In 2016, the United Nations Security Council adopted a resolution calling for an end to impunity on attacks on health-care workers and facilities. Since this time, the International Committee of the Red Cross counted 3,780 attacks between 2016 and 2020, in 33 countries affected by violence or conflict. This makes an annual average of 756 incidents – of attacks, threats, gunshots, fires, kidnappings, shellings, killings and directed violence – that target health-care workers around the world.

This film looks at the practical solutions to protect health-care workers and facilities from around the world and shows that there are direct actions we can follow, implement and share to meaningfully mitigate and prevent violence that targets health workers

The many forms of violence

Understanding violence against health care is crucial. It involves looking at the different forms that this can take, and who the targets and who the perpetrators are. Only then can effective measures be put in place to ensure that wounded and sick people have access to health care and that the facilities and personnel to treat them are available, adequately supplied with medicines and equipment and are safe.

Definitions:

Violence against health care personnel. What is it?

Violence against health-care personnel includes killing, injuring, kidnapping, harassing, threatening, intimidating and robbing health-care personnel; and arresting anyone for performing their medical duties, including the impediment and arrest of forensic professionals while performing their forensic medical duties.

Violence against medical vehicles. What is it?

Violence against medical vehicles includes attacks upon, theft of and interference with medical vehicles.

Violence against the wounded and the sick. What is it?

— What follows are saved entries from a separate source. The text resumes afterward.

Lemma region_skipped (pre post : list Contour) (contour : Contour) :
  region contour = None ->
  omap region (pre ++ contour :: post) = omap region (pre ++ post).
Proof.
  intros Hn. rewrite !omap_app. simpl. rewrite Hn. reflexivity.
Qed.

Lemma process_contours_skip (pre post : list Contour) (contour : Contour)
    (polygons : list Polygon) :
  (length polygons < cap max_candidates)%nat ->
  region contour = None ->
  process (pre ++ contour :: post) polygons = process (pre ++ post) polygons.
Proof.
  intros Hlt Hn. rewrite !process_contours_take by exact Hlt.
  rewrite (region_skipped _ _ _ Hn). reflexivity.
Qed.

End Loop.

Lemma cap_pos (max_candidates : Z) : (0 < cap max_candidates)%nat.
Proof. unfold cap. lia. Qed.

Lemma cap_of_pos (max_candidates : Z) :
  (1 <= max_candidates)%Z -> Z.of_nat (cap max_candidates) = max_candidates.
Proof. unfold cap. lia. Qed.

(** The whole function: the first [cap max_candidates] polygons, in
    discovery order, of the regions that yield one. *)
Lemma db_postprocess_take (cv2 : Cv2) (pyclipper : Pyclipper) (prob_map : ProbMap)
    (orig_h orig_w : Z) (resize_shape : Z * Z) (scale thresh box_thresh unclip_ratio : Q)
    (max_candidates : Z) (min_area : Q) :
  db_postprocess cv2 pyclipper prob_map (orig_h, orig_w) resize_shape scale thresh box_thresh
                 unclip_ratio max_candidates min_area
  = take (cap max_candidates)
      (omap (region_polygon cv2 pyclipper prob_map orig_h orig_w scale box_thresh
                            unclip_ratio min_area)
            (findContours cv2 (binarize prob_map thresh))).
Proof.
  unfold db_postprocess. cbv zeta.
  destruct (findContours cv2 (binarize prob_map thresh)) as [|c cs] eqn:E.
  - simpl. rewrite take_nil. reflexivity.
  - change (length (c :: cs) =? 0)%nat with false. cbv iota.
    rewrite process_contours_take by (simpl; apply cap_pos).
    simpl length. rewrite Nat.sub_0_r. reflexivity.
Qed.

Lemma db_postprocess_process (cv2 : Cv2) (pyclipper : Pyclipper) (prob_map : ProbMap)
    (orig_h orig_w : Z) (resize_shape : Z * Z) (scale thresh box_thresh unclip_ratio : Q)
    (max_candidates : Z) (min_area : Q) :
  db_postprocess cv2 pyclipper prob_map (orig_h, orig_w) resize_shape scale thresh box_thresh
                 unclip_ratio max_candidates min_area
  = process_contours cv2 pyclipper prob_map orig_h orig_w scale box_thresh unclip_ratio
      min_area max_candidates (findContours cv2 (binarize prob_map thresh)) [].
Proof.
  rewrite db_postprocess_take, process_contours_take by (simpl; apply cap_pos).
  simpl. rewrite Nat.sub_0_r. reflexivity.
Qed.

(** Every returned polygon is the polygon of an extracted region. *)
Lemma db_postprocess_elem (cv2 : Cv2) (pyclipper : Pyclipper) (prob_map : ProbMap)
    (orig_h orig_w : Z) (resize_shape : Z * Z) (scale thresh box_thresh unclip_ratio : Q)
    (max_candidates : Z) (min_area : Q) (polygon : Polygon) :
  polygon ∈ db_postprocess cv2 pyclipper prob_map (orig_h, orig_w) resize_shape scale thresh
              box_thresh unclip_ratio max_candidates min_area ->
  exists contour,
    contour ∈ findContours cv2 (binarize prob_map thresh) /\
    region_polygon cv2 pyclipper prob_map orig_h orig_w scale box_thresh unclip_ratio
                   min_area contour = Some polygon.
Proof.
  rewrite db_postprocess_take. intros Hin.
  apply elem_of_take in Hin as (i & Hi & _).
  apply list_elem_of_lookup_2 in Hi. apply list_elem_of_omap in Hi. exact Hi.
Qed.

(** ** One region *)

Lemma expand_region_Some (cv2 : Cv2) (pyclipper : Pyclipper) (unclip_ratio : Q)
    (contour : Contour) (expanded : Polygon) :
  expand_region cv2 pyclipper unclip_ratio contour = Some expanded ->
  let approx := approxPolyDP cv2 contour ((5 # 1000) * arcLength cv2 (to_float contour)) in
  (3 <= length approx)%nat /\
  unclip cv2 pyclipper (to_float approx) unclip_ratio (contourArea contour)
    = Val (Some expanded) /\
  (3 <= length expanded)%nat.
Proof.
  unfold expand_region. cbv zeta.
  match goal with |- context [Nat.ltb ?n 3] => destruct (Nat.ltb_spec n 3) as [Hlt|Hge] end;
    [discriminate|].
  intros Hs. apply expansion_stage_Some in Hs as [Hu Hl]. auto.
Qed.

Lemma region_polygon_Some (cv2 : Cv2) (pyclipper : Pyclipper) (prob_map : ProbMap)
    (orig_h orig_w : Z) (scale box_thresh unclip_ratio min_area : Q)
    (contour : Contour) (polygon : Polygon) :
  region_polygon cv2 pyclipper prob_map orig_h orig_w scale box_thresh unclip_ratio min_area
                 contour = Some polygon ->
  passes_area min_area contour = true /\
  passes_score cv2 prob_map box_thresh contour = true /\
  exists expanded,
    expand_region cv2 pyclipper unclip_ratio contour = Some expanded /\
    polygon = ensure_clockwise (scale_and_clip scale orig_h orig_w expanded).
Proof.
  unfold region_polygon.
  destruct (passes_area min_area contour); [|discriminate].
  destruct (passes_score cv2 prob_map box_thresh contour); [|discriminate].
  simpl. destruct (expand_region cv2 pyclipper unclip_ratio contour) as [expanded|];
    [|discriminate].
  intros [= <-]. eauto.
Qed.


Lemma passes_area_true (min_area : Q) (contour : Contour) :
  passes_area min_area contour = true <-> min_area <= Qabs (shoelace_area contour).
Proof.
  unfold passes_area, contourArea. rewrite negb_true_iff. apply Qltb_ge.
Qed.


Lemma passes_score_true (cv2 : Cv2) (prob_map : ProbMap) (box_thresh : Q) (contour : Contour) :
  passes_score cv2 prob_map box_thresh contour = true <->
  forall m, mean_score cv2 prob_map contour = Some m -> box_thresh <= m.
Proof.
  unfold passes_score. rewrite negb_true_iff.
  destruct (mean_score cv2 prob_map contour) as [m|]; simpl.
  - rewrite Qltb_ge. split; [intros H m' [= <-]; exact H | intros H; apply H; reflexivity].
  - split; [intros _ m' Hm; discriminate | reflexivity].
Qed.

Lemma omap_length_le {A B : Type} (f g : A -> option B) (l : list A) :
  (forall a b, a ∈ l -> f a = Some b -> exists b', g a = Some b') ->
  (length (omap f l) <= length (omap g l))%nat.
Proof.
  induction l as [|a l IH]; intros H; simpl; [lia|].
  assert (IH' : (length (omap f l) <= length (omap g l))%nat).
  { apply IH. intros a' b' Hin. apply H. apply list_elem_of_further, Hin. }
  destruct (f a) as [b|] eqn:E.
  - destruct (H a b (list_elem_of_here _ _) E) as [b' ->]. simpl.
    apply le_n_S. exact IH'.
  - destruct (g a); simpl; [apply le_S|]; exact IH'.
Qed.

(** ** The returned polygons *)






Lemma scale_and_clip_in_bounds (scale : Q) (orig_h orig_w : Z) (expanded : Polygon) :
  (0 <= orig_h)%Z -> (0 <= orig_w)%Z ->
  Forall (in_bounds orig_h orig_w) (scale_and_clip scale orig_h orig_w expanded).
Proof.
  intros Hh Hw. rewrite scale_and_clip_map.
  assert (0 <= inject_Z orig_h) by (change 0 with (inject_Z 0); rewrite <- Zle_Qle; lia).
  assert (0 <= inject_Z orig_w) by (change 0 with (inject_Z 0); rewrite <- Zle_Qle; lia).
  induction expanded as [|v rest IH]; simpl; constructor; [|exact IH].
  unfold in_bounds. simpl.
  destruct (np_clip_bounds (fst v / scale) 0 (inject_Z orig_w)); [assumption|].
  destruct (np_clip_bounds (snd v / scale) 0 (inject_Z orig_h)); [assumption|].
  auto.
Qed.

(** C2: with a positive scale factor and the dimensions of an image, every
    returned polygon has at least three vertices; it is the ring [unclip]
    returned for a region, itself of at least three vertices, with every
    coordinate divided by the scale and then clipped, x into
    [0, orig_w] and y into [0, orig_h], vertex by vertex, in the same or in
    reversed order; so all its vertices lie in the image rectangle. *)
Theorem db_postprocess_polygons_clipped (cv2 : Cv2) (pyclipper : Pyclipper)
    (prob_map : ProbMap) (orig_h orig_w : Z) (resize_shape : Z * Z)
    (scale thresh box_thresh unclip_ratio : Q) (max_candidates : Z) (min_area : Q)
    (polygon : Polygon) :
  0 < scale -> (0 < orig_h)%Z -> (0 < orig_w)%Z ->
  polygon ∈ db_postprocess cv2 pyclipper prob_map (orig_h, orig_w) resize_shape scale thresh
              box_thresh unclip_ratio max_candidates min_area ->
  (3 <= length polygon)%nat /\
  (exists contour expanded,
     contour ∈ findContours cv2 (binarize prob_map thresh) /\
     unclip cv2 pyclipper
       (to_float (approxPolyDP cv2 contour ((5 # 1000) * arcLength cv2 (to_float contour))))
       unclip_ratio (contourArea contour) = Val (Some expanded) /\
     (3 <= length expanded)%nat /\
     let clipped :=
       map (fun v => (np_clip (fst v / scale) 0 (inject_Z orig_w),
                      np_clip (snd v / scale) 0 (inject_Z orig_h))) expanded in
     (polygon = clipped \/ polygon = rev clipped)) /\
  Forall (in_bounds orig_h orig_w) polygon.
Proof.
  intros Hs Hh Hw Hin. apply db_postprocess_elem in Hin as (contour & Hc & Hr).
  apply region_polygon_Some in Hr as (_ & _ & expanded & He & ->).
  apply expand_region_Some in He as (_ & Hu & Hl).
  assert (Hb : Forall (in_bounds orig_h orig_w) (scale_and_clip scale orig_h orig_w expanded))
    by (apply scale_and_clip_in_bounds; lia).
  split; [|split].
  - rewrite length_ensure_clockwise, length_scale_and_clip. exact Hl.
  - exists contour, expanded. repeat split; try assumption. cbv zeta.
    rewrite <- scale_and_clip_map.
    destruct (ensure_clockwise_cases (scale_and_clip scale orig_h orig_w expanded))
      as [[_ ->]|[_ ->]]; auto.
  - destruct (ensure_clockwise_cases (scale_and_clip scale orig_h orig_w expanded))
      as [[_ ->]|[_ ->]]; [exact Hb|].
    rewrite rev_alt. apply (Forall_reverse (in_bounds orig_h orig_w)). exact Hb.
Qed.

Lemma db_postprocess_polygons_clipped_witness :
  exists polygon,
    polygon ∈ db_postprocess RectWorld.rect_cv2 RectWorld.box_pyclipper RectWorld.top_map
                (5, 7)%Z (5, 7)%Z 1 default_thresh default_box_thresh default_unclip_ratio
                default_max_candidates 10 /\
    (3 <= length polygon)%nat /\
    Forall (in_bounds 5 7) polygon.
Proof.
  assert (E : exists polygon,
             db_postprocess RectWorld.rect_cv2 RectWorld.box_pyclipper RectWorld.top_map
               (5, 7)%Z (5, 7)%Z 1 default_thresh default_box_thresh default_unclip_ratio
               default_max_candidates 10 = [polygon]).
  { remember (db_postprocess _ _ _ _ _ _ _ _ _ _ _) as out eqn:E.
    vm_compute in E. subst out. eexists. reflexivity. }
  destruct E as [polygon E]. exists polygon.
  assert (Hin : polygon ∈ db_postprocess RectWorld.rect_cv2 RectWorld.box_pyclipper
                  RectWorld.top_map (5, 7)%Z (5, 7)%Z 1 default_thresh default_box_thresh
                  default_unclip_ratio default_max_candidates 10).
  { rewrite E. apply list_elem_of_here. }
  split; [exact Hin|].
  destruct (db_postprocess_polygons_clipped RectWorld.rect_cv2 RectWorld.box_pyclipper
              RectWorld.top_map 5 7 (5, 7)%Z 1 default_thresh default_box_thresh
              default_unclip_ratio default_max_candidates 10 polygon)
    as (Hlen & _ & Hb); [reflexivity | lia | lia | exact Hin |].
  split; [exact Hlen | exact Hb].
Defined.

Violence against patients includes killing, injuring, harassing and intimidating patients or those trying to access health care; blocking or interfering with timely access to care; the denial of, or deliberate failure to provide, assistance; discrimination in access to, and quality of care; and interruption of medical care.

Violence against health care facilities. What is it?

Violence against health-care facilities includes bombing, shelling, looting, encircling, forcibly entering and shooting at or into health-care facilities, and any other forcible interference with the running of such facilities (such as by depriving them of electricity and water).

Health-care personnel include doctors, nurses, paramedic staff, first-aiders, forensic medical staff and support staff assigned to medical functions, the administrative staff of healthcare facilities, and personnel.

Medical vehicles include ambulances, medical ships and aircraft, whether military or civilian; and any other vehicles transporting medical supplies or equipment.

The wounded and the sick include all persons, whether military or civilian, who are in need of medical assistance and who refrain from any act of hostility. This includes pregnant women, newborn babies and the infirm

Health-care facilities include hospitals, laboratories, clinics, first-aid posts, blood transfusion centres, forensic medical facilities, and the medical and pharmaceutical stores of these facilities.

The ICRC, through research and work in the field, has identified a number of issues requiring particular attention, such as the vulnerability of health-care facilities to attacks and looting, the number of attacks on local health-care providers (which accounts for over 90% of incidents recorded by the ICRC) and the frequent violation of ethical principles of medical staff, in particular medical confidentiality and non-discrimination between patients.